Survey I focused on the importance of criteria that facilitate benchmarking. It uncovered a lack of standardized analgesic protocols and small analgesic consumption. Survey II showed a major improvement in pain scores in all surgical departments. The implementation of rigorous analgesic protocols and guidelines has led to appropriate drug prescription and administration in accordance with the clinical needs of a single patient. The obtained 4 hourly VAS data of all patients were analyzed by using five pain indicators. They were considered as outcome-based tools for evaluating current practices as compared with the desired outcome. AUC and PVAS >3 cm were sensitive enough to demonstrate the improvement in pain relief and appear clinically relevant as the most stringent criteria.
As Rawal and Berggren (17) stated, “the solution to the problem of inadequate postoperative pain relief does not lie so much in the development of new techniques, but rather in the establishment of a formal organization.” Therefore, the PMC defined a clinical pathway to create an optimal regimen of care for postoperative pain management. Clinical pathways, also known as “care pathways” or “critical pathways,” are an application of industrial quality management science to health care. Hospitals have begun introducing clinical pathways to cut costs and to reduce variation in care that does not influence outcome (25). A detailed description of pathway development has been previously reported (16,17). These pathways outline a recommended sequence and timing of interventions by anesthesiologists, nurses, surgeons, and other staff for the production of care for postoperative patients. To assess current practice in the pre-, peri-, and postoperative periods, a flowchart was drawn to describe the process and highlight weak points in the patient care process. By means of report cards, the predefined quality indicators were controlled and compared with the predefined threshold. Regular audits have provided feedback to all people involved and have ensured that the quality program is properly maintained.

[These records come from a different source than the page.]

(** * arch/arm64/kernel/sdei.c: delegated-event stacks, entry point and dispatch

    A shallow embedding of the arm64 SDEI glue: the per-cpu stack arena
    ([init_sdei_stacks], [free_sdei_stacks]), the stack membership test
    ([_on_sdei_stack]), the entry-point resolver
    ([sdei_arch_get_entry_point]) and the two handlers ([_sdei_handler],
    [__sdei_handler]).

    C integers are modelled as [Z] with the wrap-around written out; the
    per-cpu pointer variables are finite maps from cpu number to address,
    a missing key reading as NULL (per-cpu data is zero-initialised). *)

From Stdlib Require Import ZArith Lia List Bool String.
From stdpp Require Import base gmap sets list.

Set Warnings "-clear-no-such-hyp".

Local Open Scope Z_scope.

(** ** Machine integers *)

Definition u64 (x : Z) : Z := x mod 2 ^ 64.
Definition u32 (x : Z) : Z := x mod 2 ^ 32.

(** ** Constants and build configuration declared outside this file

    sdei.c takes these from kernel headers ([asm/ptrace.h],
    [uapi/linux/arm_sdei.h], [asm/vmap_stack.h], [linux/errno.h]) and from
    Kconfig.  They are parameters of the development. *)

Class Platform := {
  PSR_MODE32_BIT : Z;
  PSR_MODE_MASK : Z;
  PSR_I_BIT : Z;
  SDEI_EV_HANDLED : Z;
  SDEI_EV_FAILED : Z;
  SDEI_STACK_SIZE : Z;
  ENOMEM : Z;
  CONDUIT_HVC : Z;
  SDEI_EXIT_HVC : Z;
  SDEI_EXIT_SMC : Z;
  __sdei_asm_handler : Z;
  CONFIG_VMAP_STACK : bool;
  CONFIG_ARM64_PAN : bool;
  (* facts fixed at boot *)
  nr_cpu_ids : nat;
  cpu_possible_mask : Z;
  is_hyp_mode_available : bool;
  is_kernel_in_hyp_mode : bool;
  cpu_has_pan : bool;
}.
(** The first field read of a map entry whose type does not resolve is of
    group kind: the key, or the value behind a key that resolves. *)
Definition entry_group (entry : DescriptorProto) : Prop :=
  (∃ key rest, msg_field entry = key :: rest ∧ field_type key = TYPE_GROUP)
  ∨ (∃ key value rest,
       msg_field entry = key :: value :: rest ∧
       type_okb (field_type key) = true ∧ field_type value = TYPE_GROUP).

(** Rendering a message at an indentation comes to a field of group kind,
    everything before that field having rendered; the third argument is
    the text written until then.  The field is one of the message's own,
    behind the nested types, the enums and the fields before it; or one of
    the two leading fields of a map-entry nested type, behind the nested
    types before it; or it is come to inside a nested message, behind the
    nested types before that one. *)
Inductive group_reached : DescriptorProto → string → string → Prop :=
  | group_reached_field name fields_before g fields_after nested enums opts
        level nested_out map_entries :
      foldM (nested_body level) nested ∅ = (nested_out, inr map_entries) →
      forallb field_okb fields_before = true →
      field_type g = TYPE_GROUP →
      group_reached
        (mkDescriptorProto name (fields_before ++ g :: fields_after)
                           nested enums opts)
        level
        (level +:+ "message " +:+ name +:+ nl +:+ level +:+ "{" +:+ nl
           +:+ nested_out
           +:+ concat_str (map (λ e, fst (generate_enum e (level +:+ "  ")))
                               enums)
           +:+ concat_str
                 (map (λ f, fst (generate_field f map_entries (level +:+ "  ")))
                      fields_before))
  | group_reached_entry name fields nested_before entry nested_after enums opts
        level out_before table :
      foldM (nested_body level) nested_before ∅ = (out_before, inr table) →
      map_entry (msg_options entry) = true →
      entry_group entry →
      group_reached
        (mkDescriptorProto name fields
                           (nested_before ++ entry :: nested_after) enums opts)
        level
        (level +:+ "message " +:+ name +:+ nl +:+ level +:+ "{" +:+ nl
           +:+ out_before)
  | group_reached_nested name fields nested_before sub nested_after enums opts
        level out_before table text_sub :
      foldM (nested_body level) nested_before ∅ = (out_before, inr table) →
      map_entry (msg_options sub) = false →
      group_reached sub (level +:+ "  ") text_sub →
      group_reached
        (mkDescriptorProto name fields
                           (nested_before ++ sub :: nested_after) enums opts)
        level
        (level +:+ "message " +:+ name +:+ nl +:+ level +:+ "{" +:+ nl
           +:+ out_before +:+ text_sub).


(** * Example data

    Single descriptors used to evaluate the renderer, then four schema files
    with a diamond of imports and a file that still uses a group.  The
    serialized descriptors are stood for by one-byte tags, which
    [example_parse] maps back to the parsed descriptors. *)

Definition scalar_field (name : string) (number type label : Z)
    : FieldDescriptorProto :=
  {| field_name := name; field_number := number; field_type := type;
     field_type_name := EmptyString; field_label := label;
     field_options := {| packed := false |} |}.

(** A field of kind bytes, [bytes data = 1;] in the schema. *)
Definition bytes_field : FieldDescriptorProto :=
  {| field_name := "data"; field_number := 1; field_type := TYPE_BYTES;
     field_type_name := EmptyString; field_label := 1;
     field_options := {| packed := false |} |}.

(** A field of kind int32 with the packed option set,
    [repeated int32 ids = 4 [packed = true];] in the schema. *)
Definition packed_field : FieldDescriptorProto :=
  {| field_name := "ids"; field_number := 4; field_type := TYPE_INT32;
     field_type_name := EmptyString; field_label := LABEL_REPEATED;
     field_options := {| packed := true |} |}.

(** The entry type of [map<string, int32> counts]. *)
Definition counts_entry : DescriptorProto :=
  mkDescriptorProto "CountsEntry"
    [ {| field_name := "key"; field_number := 1; field_type := TYPE_STRING;
         field_type_name := EmptyString; field_label := 1;
         field_options := {| packed := false |} |};
      {| field_name := "value"; field_number := 2; field_type := TYPE_INT32;
         field_type_name := EmptyString; field_label := 1;
         field_options := {| packed := false |} |} ]
    [] [] {| map_entry := true |}.

Definition counts_field : FieldDescriptorProto :=
  {| field_name := "counts"; field_number := 3; field_type := TYPE_MESSAGE;
     field_type_name := ".pkg.Stats.CountsEntry";
     field_label := LABEL_REPEATED;
     field_options := {| packed := false |} |}.

(** A message with a map field, a nested message that is declared, and a
    scalar field:
    [message Stats { message Inner {} map<string,int32> counts = 3;
                     repeated string tags = 4; }]. *)
Definition stats_message : DescriptorProto :=
  mkDescriptorProto "Stats"
    [ {| field_name := "counts"; field_number := 3; field_type := TYPE_MESSAGE;
         field_type_name := ".pkg.Stats.CountsEntry";
         field_label := LABEL_REPEATED;
         field_options := {| packed := false |} |};
      {| field_name := "tags"; field_number := 4; field_type := TYPE_STRING;
         field_type_name := EmptyString; field_label := LABEL_REPEATED;
         field_options := {| packed := false |} |} ]
    [ mkDescriptorProto "Inner" [] [] [] {| map_entry := false |};
      counts_entry ]
    [] {| map_entry := false |}.

Definition types_file : FileDescriptorProto :=
  {| file_name := "common/types.proto"; file_package := "common";
     file_syntax := "proto3"; file_dependency := [];
     file_service := [];
     file_enum_type :=
       [ {| enum_name := "Level";
            enum_value := [ {| value_name := "LOW"; value_number := 0 |};
                            {| value_name := "HIGH"; value_number := 1 |} ];
            enum_options := {| allow_alias := false |} |} ];
     file_message_type := [ stats_message ] |}.
(* ===== verification/_CoqProject ===== *)
-Q . S2P
Prelude.v
Strings.v
Regex.v
OMap.v
Outcome.v
Json.v
JsonLex.v
JsonParse.v
JsonDump.v
JsonPatch.v
Errors.v
State.v
Triple.v
MemPlatform.v
Tray.v
Trash.v
Dialogs.v
Process.v
Efsw.v
NumFacts.v
Helpers.v
Options.v
Folders.v
Paths.v
Locale.v
Permission.v
Auth.v
Connections.v
Base64.v
Fs.v
FsControllers.v
Resources.v
Settings.v
Storage.v
Os.v
OsControllers.v
Methods.v
Window.v
App.v
ApiControllers.v
Net.v
Clipboard.v
Computer.v
Router.v
MemLibs.v
Main.v
JsonLexFacts.v
JsonParseFacts.v
JsonStringFacts.v
JsonTextFacts.v
JsonReadFacts.v
HelpersFacts.v
OptionsFacts.v
TrashFacts.v
DialogFacts.v
FrameFacts.v
JsonFacts.v
JsonPatchFacts.v
ConnectionsFacts.v
PermissionFacts.v
FoldersFacts.v
FsFacts.v
EfswFacts.v
WatchFacts.v
StreamFacts.v
StorageFacts.v
AuthFacts.v
RouterFacts.v
HttpFacts.v
ResourceFacts.v
ApiFacts.v
ServerFacts.v
SessionFacts.v
ProcessFacts.v
ChildFacts.v
ExtensionFacts.v
SettingsFacts.v
WindowFacts.v
DefinedFacts.v
(* ===== verification/Prelude.v ===== *)
(** * A model of the Neutralinojs server in Rocq

    Neutralinojs runs a web application in a window (or a browser) and gives it
    native calls through a local WebSocket server.  This development models the
    C++ sources of the server as they build on Linux, and proves what their
    parts promise to each other and to the application.

    ** The program

    [main] reads the configuration (settings.cpp), the resources archive
    (resources.cpp) and the access rules (auth/), starts the server
    (server/neuserver.cpp) and then a window, a browser or nothing.  A client
    sends HTTP requests, which the router answers with files, and WebSocket
    messages, which name a native method; the router checks the token and the
    method lists and calls a controller (api/), which checks its own rules
    (file system scopes, command patterns) and answers with JSON.  Components
    call each other directly and keep their state in global variables.

    ** How it is modelled

    [State] has one record per C++ namespace with global variables, [World] is
    their product with the state of the platform, and [M] is the monad of calls:
    a state and an [outcome], which is a value, an exception, the end of the
    process, undefined behaviour, or the end of the fuel.  [Platform] is a
    class with the operations of what lies outside of the model (the kernel, the
    file system, GTK, and third-party libraries such as the WebSocket
    transport); all theorems hold for each instance, and
    their hypotheses name what they need of it.  [MemPlatform] is a concrete
    instance, on which the witnesses run.  The libraries behind single APIs have
    a class each: [FloatLib] (strtod and its inverse), [PosixLib] (the kernel calls
    of lib/trashcan), [ProcLib] (those of lib/tinyprocess), [InotifyLib]
    (those of lib/efsw), [HttpLib] (lib/httplib), [ClipLib] (lib/clip), [ComputerLib]
    (hwinfo, infoware, getifaddrs, X11); [NativeApi] is their product, and
    [MemLibs] has concrete instances.  [FileWatchListener] is what lib/efsw asks of
    its user: the model of the watcher is written against this class, and [Fs] has the
    instance.

    Machine integers are [Z] with the wrap-around written out; strings are byte
    strings; [std::map] is an ordered association list ([OMap]); JSON values
    ([Json]) have the members, conversions, pointers and patches that the sources
    use, with the insertion of [null] by non-const access, and their text is read
    and written as lib/json does it ([JsonLex], [JsonParse], [JsonDump]); [std::regex] is
    a backtracking matcher over patterns that are parsed from the source's
    strings ([Regex]), proved against the language of the pattern.

    ** Files and sources

    - [Prelude], [Strings], [Regex], [OMap], [Outcome], [Json], [NumFacts]: the
      language and its library.
    - [JsonLex], [JsonParse], [JsonDump]: the lexer, the parser and the serializer
      of lib/json/json.hpp, for [json::parse] and [dump] without indentation.
      [JsonPatch]: its pointers, the equality of values and [patch].
    - [Errors]: errors.cpp.  [Helpers]: helpers.cpp.  [Options], [Settings]:
      settings.cpp.  [Folders]: lib/platformfolders/platform_folders.cpp.
      [Paths], [Locale]: the paths and the locale of api/os/os.cpp.  [Permission], [Auth]: auth/.
    - [Connections]: server/neuserver.cpp, api/events/events.cpp and the registry
      of extensions_loader.cpp.  [Router]: server/router.cpp, api/server/server.cpp
      and the message and HTTP handlers of neuserver.cpp.
    - [Fs], [FsControllers]: api/fs/fs.cpp.  [Resources]: resources.cpp.
      [Storage]: api/storage/storage.cpp.  [Os], [OsControllers]: api/os/os.cpp.
      [Tray], [Trash], [Dialogs], [Process]: the Linux branches of lib/tray/tray.h,
      lib/trashcan/trashcan.c, lib/filedialogs/portable-file-dialogs.h and
      lib/tinyprocess (process.cpp, process_unix.cpp), which the program is built with.
      [Base64]: lib/base64/base64.hpp, which the binary file calls use.
    - [Efsw]: lib/efsw with its inotify backend (FileWatcher.cpp,
      FileWatcherInotify.cpp, WatcherInotify.cpp, EfswFileSystem.cpp and what they use
      of FileInfo.cpp and platform/posix/FileSystemImpl.cpp), which watches directories
      for fs.cpp: the objects that it allocates and frees are a heap, and the thread
      that reads the events is a step for each turn of its loop.
    - [Net]: api/net/net.cpp.  [Clipboard]: api/clipboard/clipboard.cpp and the
      image sizes of lib/clip/image.cpp.  [Computer]: api/computer/computer.cpp.
    - [Window]: api/window/window.cpp.  [App]: api/app/app.cpp, the controllers
      of events, extensions and debug, extensions_loader.cpp and the creation of
      the window.  [ApiControllers]: the controllers of window and resources.
      [Methods]: the names of the method table and api/custom/custom.cpp.
      [Main]: main.cpp, chrome.cpp and the export of the authentication info.

    A definition has the name of the function it models, in a Module named after
    the namespace (controllers in a Module of their own).  A parameter is an
    argument, a global variable is a field of a state record, an early return is
    a branch.

    [Triple] is the program logic of [M]: [triple R m Q] says that [m] relates each
    state to the next by the preorder [R], whatever its outcome, and that its
    values satisfy [Q].  [frames R m] forgets the values.  Its rules, the hint
    database [frame] and the tactic [frame_go] walk over a controller, so that a
    theorem about the whole method table needs one lemma per leaf.  [defined] and
    [defined_go] of [DefinedFacts] do the same for undefined behaviour.

    ** The theorems

    - [JsonLexFacts], [JsonParseFacts], [JsonStringFacts], [JsonTextFacts],
      [JsonReadFacts]: the parser ends on every text, with a canonical value or a
      parse error; what is written is read back, ill-formed bytes repaired; the
      table of the serializer and the ranges of the lexer accept the same UTF-8.
    - [JsonPatchFacts]: pointers are printed and read back, and "remove" undoes "add".
    - [TrashFacts]: the record of a trashed file names it, a failed deletion leaves
      it where it is, and which names cannot be trashed.
    - [DialogFacts]: a message box that zenity shows is answered with the button that was
      pressed, the open dialog with the paths that were selected; with kdialog "NO" is
      never the answer.
    - [FrameFacts], [DefinedFacts]: theorems over the whole method table.  Every
      native call that returns has a well-formed answer; no call changes access
      rules, options, resources, loaded extensions or connections; every call
      but those of a list, with their reasons, is defined behaviour and ends.
    - [RouterFacts], [AuthFacts], [PermissionFacts]: the guards.  A native call
      is the decision of a pure [judge] followed by its answer; what is refused
      changes nothing; the method lists, command patterns and scopes decide as
      documented; the tokens have their shape.  [PermissionFacts.command_newline_passes]
      shows a command line that the scanner should refuse.
    - [FsFacts], [StreamFacts], [StorageFacts]: every file system controller
      respects the scopes, "readAll" delivers the rest of a file, storage keys stay in the storage directory and are read back.
    - [EfswFacts], [WatchFacts]: after any calls and events the watches are consistent,
      so that creating and removing a watcher ends and reads no freed object; a removed
      watcher is silent and leaves the others alone; watchers are unique; and examples
      of events that are reported wrongly ([WatchFacts.moved_in_renames] and below).
    - [HttpFacts], [ResourceFacts]: a request for an asset ends, a range is
      answered with its bytes, the archive and the directory serve the same file.
    - [ConnectionsFacts], [ServerFacts]: who is accepted, who receives a
      broadcast, and that a message is answered once.
    - [SessionFacts]: the server as a step relation: connections open, are refused
      and close, messages, requests for pages and events of windows, processes
      and watchers arrive, in any order.  By induction over the steps the
      registries follow the open connections, the access rules stay, and every
      open connection was accepted with a valid handshake.
    - [ExtensionFacts]: an extension that the loader starts can connect with
      the data that it is told.  [FoldersFacts]: user-dirs.dirs is read back, when
      every path constant is known, and what an ill-set XDG variable breaks.
      [ApiFacts]: requests, images and network interfaces.
    - [SettingsFacts], [OptionsFacts], [JsonFacts]: lookups and the command line.
      Options objects that differ in [null] members only are related by
      [opt_equiv], states by [weq], and lookups respect both.
    - [ProcessFacts]: ids of processes, by induction over commands, spawning, updating,
      output and exit.  [ChildFacts]: on the same steps no descriptor leaks; a command
      runs in its directory and returns its exit code and all of its output.  [WindowFacts]: saved state and menus.  [HelpersFacts],
      [Base64]: the codecs, glob patterns and the scanner.

    ** Fuel

    [getAsset] recurs into itself; [HttpFacts.http_terminates] shows that three
    calls are enough when the options are well-formed, and
    [HttpFacts.spa_missing_index_loops] that no number is without a document root.
    The block loop of "readAll" needs one step per block
    ([StreamFacts.readAll_delivers]), and never ends for blocks of size 0.  The
    recursions on a JSON value (menus, file lists) have its nesting as fuel
    ([WindowFacts.createMenu_total]).  The loops of the lexer take a character in
    each turn, and those of the parser a token, so their fuel is the length of the
    text ([JsonReadFacts.json_parse_ends]).  The loop of the trash can is bounded by
    its 32-bit counter, and the walk over a directory by [PATH_MAX]
    ([TrashFacts.delete_loop_ends]).  Adding a watch recurs into the subdirectories and
    has [PATH_MAX] as well, since a longer path cannot be examined; removing one recurs
    at most once per watch, and a parent is allocated before its children, which bounds
    the walk to the root ([WatchFacts.watchers_sound]).  The walk to a mount point goes up a path
    of less than 4096 bytes.  A dialog polls its helper as often as the
    helper's output is read ([DialogFacts.stop_eq]).  [std::regex] has the length of the input.
    [app.readProcessInput] reads lines until the input ends, so its fuel is a
    field of [NativeApi].

    ** What is not modelled

    The libraries under lib/ (but base64, platformfolders, the tray, the trash can, the
    dialogs, tinyprocess, the inotify backend of efsw, the image sizes of clip, and what the sources use of JSON): they
    are webview (the GTK calls of the window are recorded as a sequence), websocketpp,
    asio, httplib and mbedtls (transports and cryptography behind a few calls),
    easylogging, the other backends of efsw, infoware and the X11 part of clip.  The branches for Windows and macOS, the build scripts and the tests are left out as well.
    What a library does is a parameter, and an answer that it may give (a null
    address of an interface, an image without data) is a value of the
    parameter's type.
    Handlers run one at a time, as in the server's one thread; the threads of
    stream readers, of process output and of the idle check are steps of their
    own, whose interleaving is not finer than one call of a handler. *)

From stdpp Require Export base tactics option list numbers strings pretty gmap.
From Stdlib Require Export ZArith Lia.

A quality manual was created and distributed to all members of the nursing and medical staff. Survey III indicated that the process was correctly controlled. No significant change occurred after the application of the quality manual. Unfortunately, patient satisfaction was not assessed before the APS implementation, and, therefore, no conclusion in terms of increased satisfaction due to an APS could be drawn.
Regional techniques were restricted to selected patients not included in this survey. These patients were treated in the intensive care unit. However, at this time, regional techniques are managed appropriately on the surgical wards by means of formal protocols.
In conclusion, this study shows that standardization of pain treatment, stabilization of nursing practice, and regular feedback of performance are essential factors to improve the quality of pain relief. A significant reduction of postoperative pain scores in all surgical inpatients was observed. Setting up teams of surgeons, anesthesiologists, and nurses is the prerequisite for this improvement. In terms of scarce financial resources, cost-benefit analyses are warranted to assess the cost, consequences, and social implications of acute pain treatment.